SUPPLIED MATERIAL >>
(** C2 (as amended): in a [new_slot] call on a process that is not empty and
    whose ack slot is reached, the discard check runs after the implicit NACK
    (which leaves a process that was waiting for its ACK pending), so that a
    process waiting for its ACK whose retransmission count has reached the
    maximum and is below 2^32 - 1 (more generally, one for which the 32-bit
    sum [nof_retx + 1] exceeds the maximum) goes all the way to empty within
    that call; otherwise it ends pending. *)
Theorem new_slot_discard_after_nack slot_rx h :
  harq_proc.state h <> tb_t.empty ->
  slot_lt slot_rx (harq_proc.slot_ack h) = false ->
  harq_proc.new_slot slot_rx h
    = harq_proc.discard_check (harq_proc.implicit_nack h) /\
  (harq_proc.state h = tb_t.waiting_ack ->
   harq_proc.state (harq_proc.implicit_nack h) = tb_t.pending_retx) /\
  (harq_proc.state h = tb_t.waiting_ack ->
   harq_proc.max_nof_retx h < wrap32 (harq_proc.nof_retx h + 1) ->
   harq_proc.state (harq_proc.new_slot slot_rx h) = tb_t.empty) /\
  (harq_proc.state h = tb_t.waiting_ack ->
   0 <= harq_proc.nof_retx h < UINT32_MAX ->
   harq_proc.max_nof_retx h <= harq_proc.nof_retx h ->
   harq_proc.state (harq_proc.new_slot slot_rx h) = tb_t.empty) /\
  (harq_proc.max_nof_retx h >= wrap32 (harq_proc.nof_retx h + 1) ->
   harq_proc.state (harq_proc.new_slot slot_rx h) = tb_t.pending_retx).
Proof.
  intros Hs Hr. split; [apply new_slot_reached; assumption|].
  split; [intros _; apply implicit_nack_state; exact Hs|].
  rewrite new_slot_reached_state by assumption.
  split; [|split].
  - intros _ Hlt. apply Z.ltb_lt in Hlt. rewrite Hlt. reflexivity.
  - intros _ Hn Hm. unfold UINT32_MAX in Hn.
    rewrite wrap32_small by lia.
    destruct (Z.ltb_spec (harq_proc.max_nof_retx h) (harq_proc.nof_retx h + 1));
      [reflexivity|lia].
  - intros Hge.
    destruct (Z.ltb_spec (harq_proc.max_nof_retx h)
                (wrap32 (harq_proc.nof_retx h + 1))); [lia|reflexivity].
Qed.

(** C3: [new_tx] succeeds exactly on an empty process; after a success the
    process waits for its ACK and its new-data indicator is the negation of
    the one before the call, which is the one the previous successful
    [new_tx] left, whatever was called in between. *)
Theorem new_tx_iff_empty slot_tx_ slot_ack_ g mcs_ max_retx_ h :
  let r := harq_proc.new_tx slot_tx_ slot_ack_ g mcs_ max_retx_ h in
  (fst r = true <-> harq_proc.state h = tb_t.empty) /\
  (fst r = true ->
   harq_proc.state (snd r) = tb_t.waiting_ack /\
   harq_proc.ndi (snd r) = negb (harq_proc.ndi h)) /\
  (forall h_prev k, fst r = true -> lifecycle h_prev k h ->
   harq_proc.ndi (snd r) = negb (harq_proc.ndi h_prev)).
Proof.
  simpl. destruct (harq_proc.state h) eqn:Hs.
  - rewrite new_tx_ok by assumption. simpl.
    split; [tauto|]. split; [auto|].
    intros h_prev k _ Hl.
    apply lifecycle_inv in Hl. destruct Hl as (_ & _ & _ & Hn & _).
    rewrite <- Hn. reflexivity.
  - rewrite new_tx_fail by congruence. simpl.
    split; [split; discriminate|]. split; discriminate.
  - rewrite new_tx_fail by congruence. simpl.
    split; [split; discriminate|]. split; discriminate.
Qed.

(** C4 (as amended): [ack_info] on an empty process returns -1 and changes
    nothing.  On a process that is not empty, a positive ACK empties the
    process and returns its transport block size converted to [int], which is
    that size whenever it is below 2^31; a negative ACK leaves the process
    pending and returns 0.  In both cases only the state and the ack flag
    change. *)
Theorem ack_info_result h :
  (harq_proc.state h = tb_t.empty ->
   forall ack, harq_proc.ack_info 0 ack h = Some (-1, h)) /\
  (harq_proc.state h <> tb_t.empty ->
   harq_proc.ack_info 0 true h = Some (to_int (harq_proc.tbs h), acked true h) /\
   harq_proc.state (acked true h) = tb_t.empty /\
   (harq_proc.tbs h < 2147483648 ->
    harq_proc.ack_info 0 true h = Some (harq_proc.tbs h, acked true h)) /\
   harq_proc.ack_info 0 false h = Some (0, acked false h) /\
   harq_proc.state (acked false h) = tb_t.pending_retx).
Proof.
  split.
  - intros Hs ack. apply empty_true in Hs.
    unfold harq_proc.ack_info. simpl. rewrite Hs. reflexivity.
  - intros Hs. repeat split.
    + apply (ack_info_nonempty true h Hs).
    + intros Hlt. rewrite (ack_info_nonempty true h Hs).
      simpl. rewrite to_int_small by assumption. reflexivity.
    + apply (ack_info_nonempty false h Hs).
Qed.

(** C5: [new_slot] leaves an empty process as it is (and is idempotent
    there); it leaves a process that waits for its ACK as it is while the ack
    slot is not reached; so it never empties a waiting process before its ack
    slot. *)
Theorem new_slot_noop slot_rx h :
  (harq_proc.state h = tb_t.empty ->
   harq_proc.new_slot slot_rx h = h /\
   harq_proc.new_slot slot_rx (harq_proc.new_slot slot_rx h)
     = harq_proc.new_slot slot_rx h) /\
  (harq_proc.state h = tb_t.waiting_ack ->
   slot_lt slot_rx (harq_proc.slot_ack h) = true ->
   harq_proc.new_slot slot_rx h = h) /\
  (harq_proc.state h = tb_t.waiting_ack ->
   harq_proc.state (harq_proc.new_slot slot_rx h) = tb_t.empty ->
   slot_lt slot_rx (harq_proc.slot_ack h) = false).
Proof.
  split; [|split].
  - intros Hs. rewrite (new_slot_empty slot_rx h Hs).
    split; [reflexivity|]. exact (new_slot_empty slot_rx h Hs).
  - intros _ Hr. exact (new_slot_early slot_rx h Hr).
  - intros Hs Hn.
    destruct (slot_lt slot_rx (harq_proc.slot_ack h)) eqn:Hr; [|reflexivity].
    rewrite (new_slot_early slot_rx h Hr) in Hn. congruence.
Qed.

End HarqClaims.

(** ** Retransmissions *)

Section Retransmissions.
Context {slot_point : Type} `{SlotPoint slot_point}.
Implicit Types (h : harq_proc.t slot_point) (g : prb_grant.t).
Implicit Types (o : harq_op slot_point).

(** What the lifecycle of a new transmission keeps of it. *)
Lemma lifecycle_of_new_tx slot_tx_ slot_ack_ g0 mcs_ max_retx_ h0 h1 k h :
  harq_proc.new_tx slot_tx_ slot_ack_ g0 mcs_ max_retx_ h0 = (true, h1) ->
  lifecycle h1 k h ->
  0 <= k /\
  harq_proc.max_retx h = max_retx_ /\
  harq_proc.ndi h = negb (harq_proc.ndi h0) /\
  shape_of (harq_proc.prbs_ h) = shape_of g0 /\
  harq_proc.nof_retx h = wrap32 k.
Proof.
  intros Hn Hl. apply new_tx_inv in Hn. destruct Hn as [_ ->].
  apply lifecycle_inv in Hl. simpl in Hl.
  destruct Hl as (Hk & _ & Hm & Hi & Hg & Hc).
  repeat split; try assumption.
  apply Hc. unfold uint32, UINT32_MAX, harq_proc.nof_retx. simpl. lia.
Qed.

(** Retransmitting after a negative ACK, any number of times. *)
Lemma nack_retx_rounds h1 :
  harq_proc.state h1 = tb_t.waiting_ack ->
  tb_t.ack_state (harq_proc.tb h1) = false ->
  harq_proc.nof_retx h1 = 0 ->
  forall n, 0 <= n -> lifecycle h1 n (retx_state h1 n).
Proof.
  intros Hs Ha Hc.
  apply natlike_ind.
  - replace (retx_state h1 0) with h1; [constructor|].
    destruct h1 as [p m st sa gr [s a i c mc tb]].
    unfold harq_proc.state, harq_proc.nof_retx in *. simpl in *. subst.
    reflexivity.
  - intros n Hn IH.
    set (h2 := acked false (retx_state h1 n)).
    assert (E1 : exec (op_ack_info false) (retx_state h1 n) = (true, h2)).
    { unfold exec. rewrite ack_info_nonempty by discriminate. reflexivity. }
    assert (E2 : harq_proc.new_retx (harq_proc.slot_tx h1) (harq_proc.slot_ack h1) h2
                 = (true, retx_state h1 (n + 1))).
    { rewrite new_retx_ok by reflexivity.
      unfold h2, acked, retx_state, harq_proc.nof_retx. cbn.
      rewrite wrap32_succ_wrap. reflexivity. }
    pose proof (lifecycle_step h1 _ _ (op_ack_info false) IH) as L1.
    unfold retx_done in L1. rewrite E1 in L1.
    cbn [is_retx andb snd] in L1. rewrite Z.add_0_r in L1.
    pose proof (lifecycle_step h1 _ _
                  (op_new_retx (harq_proc.slot_tx h1) (harq_proc.slot_ack h1)) L1)
      as L2.
    unfold retx_done in L2. cbn [exec is_retx] in L2. rewrite E2 in L2.
    cbn [andb fst snd] in L2.
    replace (Z.succ n) with (n + 1) by lia. exact L2.
Qed.

Lemma retx_limit_reached slot_tx_ slot_ack_ g0 mcs_ max_retx_ h0 h1 h slot_rx :
  harq_proc.new_tx slot_tx_ slot_ack_ g0 mcs_ max_retx_ h0 = (true, h1) ->
  0 <= max_retx_ < UINT32_MAX ->
  lifecycle h1 max_retx_ h ->
  slot_lt slot_rx (harq_proc.slot_ack h) = false ->
  harq_proc.state (harq_proc.new_slot slot_rx h) = tb_t.empty.
Proof.
  intros Hn Hm Hl Hr.
  destruct (lifecycle_of_new_tx _ _ _ _ _ _ _ _ _ Hn Hl) as (_ & Em & _ & _ & Ec).
  destruct (harq_proc.state h) eqn:Hs.
  - rewrite new_slot_empty by assumption. exact Hs.
  - rewrite new_slot_reached_state by (assumption || congruence).
    unfold harq_proc.max_nof_retx. rewrite Em, Ec.
    unfold UINT32_MAX in Hm.
    rewrite (wrap32_small max_retx_), (wrap32_small (max_retx_ + 1)) by lia.
    destruct (Z.ltb_spec max_retx_ (max_retx_ + 1)); [reflexivity|lia].
  - rewrite new_slot_reached_state by (assumption || congruence).
    unfold harq_proc.max_nof_retx. rewrite Em, Ec.
    unfold UINT32_MAX in Hm.
    rewrite (wrap32_small max_retx_), (wrap32_small (max_retx_ + 1)) by lia.
    destruct (Z.ltb_spec max_retx_ (max_retx_ + 1)); [reflexivity|lia].
Qed.

Lemma retx_limit_not_reached slot_tx_ slot_ack_ g0 mcs_ max_retx_ h0 h1 k h slot_rx :
  harq_proc.new_tx slot_tx_ slot_ack_ g0 mcs_ max_retx_ h0 = (true, h1) ->
  k < max_retx_ <= UINT32_MAX ->
  lifecycle h1 k h ->
  harq_proc.state h = tb_t.waiting_ack ->
  slot_lt slot_rx (harq_proc.slot_ack h) = false ->
  harq_proc.state (harq_proc.new_slot slot_rx h) = tb_t.pending_retx.
Proof.
  intros Hn Hm Hl Hs Hr.
  destruct (lifecycle_of_new_tx _ _ _ _ _ _ _ _ _ Hn Hl) as (Hk & Em & _ & _ & Ec).
  rewrite new_slot_reached_state by (assumption || congruence).
  unfold harq_proc.max_nof_retx. rewrite Em, Ec.
  unfold UINT32_MAX in Hm.
  rewrite (wrap32_small k), (wrap32_small (k + 1)) by lia.
  destruct (Z.ltb_spec max_retx_ (k + 1)); [lia|reflexivity].
Qed.

End Retransmissions.

(** ** The scheduler without feedback *)

Lemma slots_of_app e l1 l2 : slots_of e (l1 ++ l2) = slots_of e l1 ++ slots_of e l2.
Proof. unfold slots_of. rewrite filter_app, map_app. reflexivity. Qed.

Lemma no_feedback_slot_empty k1 s (h : harq_proc.t Z) :
  harq_proc.state h = tb_t.empty -> no_feedback_slot k1 s h = (ev_none, h).
Proof.
  intros Hs. unfold no_feedback_slot.
  rewrite new_slot_empty by assumption.
  rewrite (proj2 (empty_true h) Hs). simpl.
  rewrite new_retx_fail by congruence. reflexivity.
Qed.

Lemma no_feedback_run_empty k1 n : forall s (h : harq_proc.t Z),
  harq_proc.state h = tb_t.empty ->
  slots_of ev_nack_retx (fst (no_feedback_run k1 n s h)) = [] /\
  slots_of ev_discard (fst (no_feedback_run k1 n s h)) = [] /\
  snd (no_feedback_run k1 n s h) = h.
Proof.
  induction n as [|n IH]; intros s h Hs; simpl.
  - auto.
  - rewrite no_feedback_slot_empty by assumption.
    destruct (IH (s + 1) h Hs) as (I1 & I2 & I3).
    destruct (no_feedback_run k1 n (s + 1) h) as [log h2]. simpl in *.
    auto.
Qed.

Lemma no_feedback_run_app k1 n m : forall s (h : harq_proc.t Z),
  no_feedback_run k1 (n + m) s h =
  (fst (no_feedback_run k1 n s h)
     ++ fst (no_feedback_run k1 m (s + Z.of_nat n) (snd (no_feedback_run k1 n s h))),
   snd (no_feedback_run k1 m (s + Z.of_nat n) (snd (no_feedback_run k1 n s h)))).
Proof.
  induction n as [|n IH]; intros s h.
  - simpl. rewrite Z.add_0_r.
    destruct (no_feedback_run k1 m s h); reflexivity.
  - cbn [Nat.add no_feedback_run].
    destruct (no_feedback_slot k1 s h) as [e h1].
    rewrite IH.
    replace (s + Z.of_nat (S n)) with (s + 1 + Z.of_nat n) by lia.
    destruct (no_feedback_run k1 n (s + 1) h1) as [l1 h2]. simpl.
    reflexivity.
Qed.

TASK GOAL >> Looking back over the data above, restate word for word the lines that begin at the line with "slot_lt slot_rx (harq_proc.slot_ack h) = true" and end at the line with "(** What the", inclusive.

ANSWER TO THIS TASK >>
   slot_lt slot_rx (harq_proc.slot_ack h) = true ->
   harq_proc.new_slot slot_rx h = h) /\
  (harq_proc.state h = tb_t.waiting_ack ->
   harq_proc.state (harq_proc.new_slot slot_rx h) = tb_t.empty ->
   slot_lt slot_rx (harq_proc.slot_ack h) = false).
Proof.
  split; [|split].
  - intros Hs. rewrite (new_slot_empty slot_rx h Hs).
    split; [reflexivity|]. exact (new_slot_empty slot_rx h Hs).
  - intros _ Hr. exact (new_slot_early slot_rx h Hr).
  - intros Hs Hn.
    destruct (slot_lt slot_rx (harq_proc.slot_ack h)) eqn:Hr; [|reflexivity].
    rewrite (new_slot_early slot_rx h Hr) in Hn. congruence.
Qed.

End HarqClaims.

(** ** Retransmissions *)

Section Retransmissions.
Context {slot_point : Type} `{SlotPoint slot_point}.
Implicit Types (h : harq_proc.t slot_point) (g : prb_grant.t).
Implicit Types (o : harq_op slot_point).

(** What the lifecycle of a new transmission keeps of it. *)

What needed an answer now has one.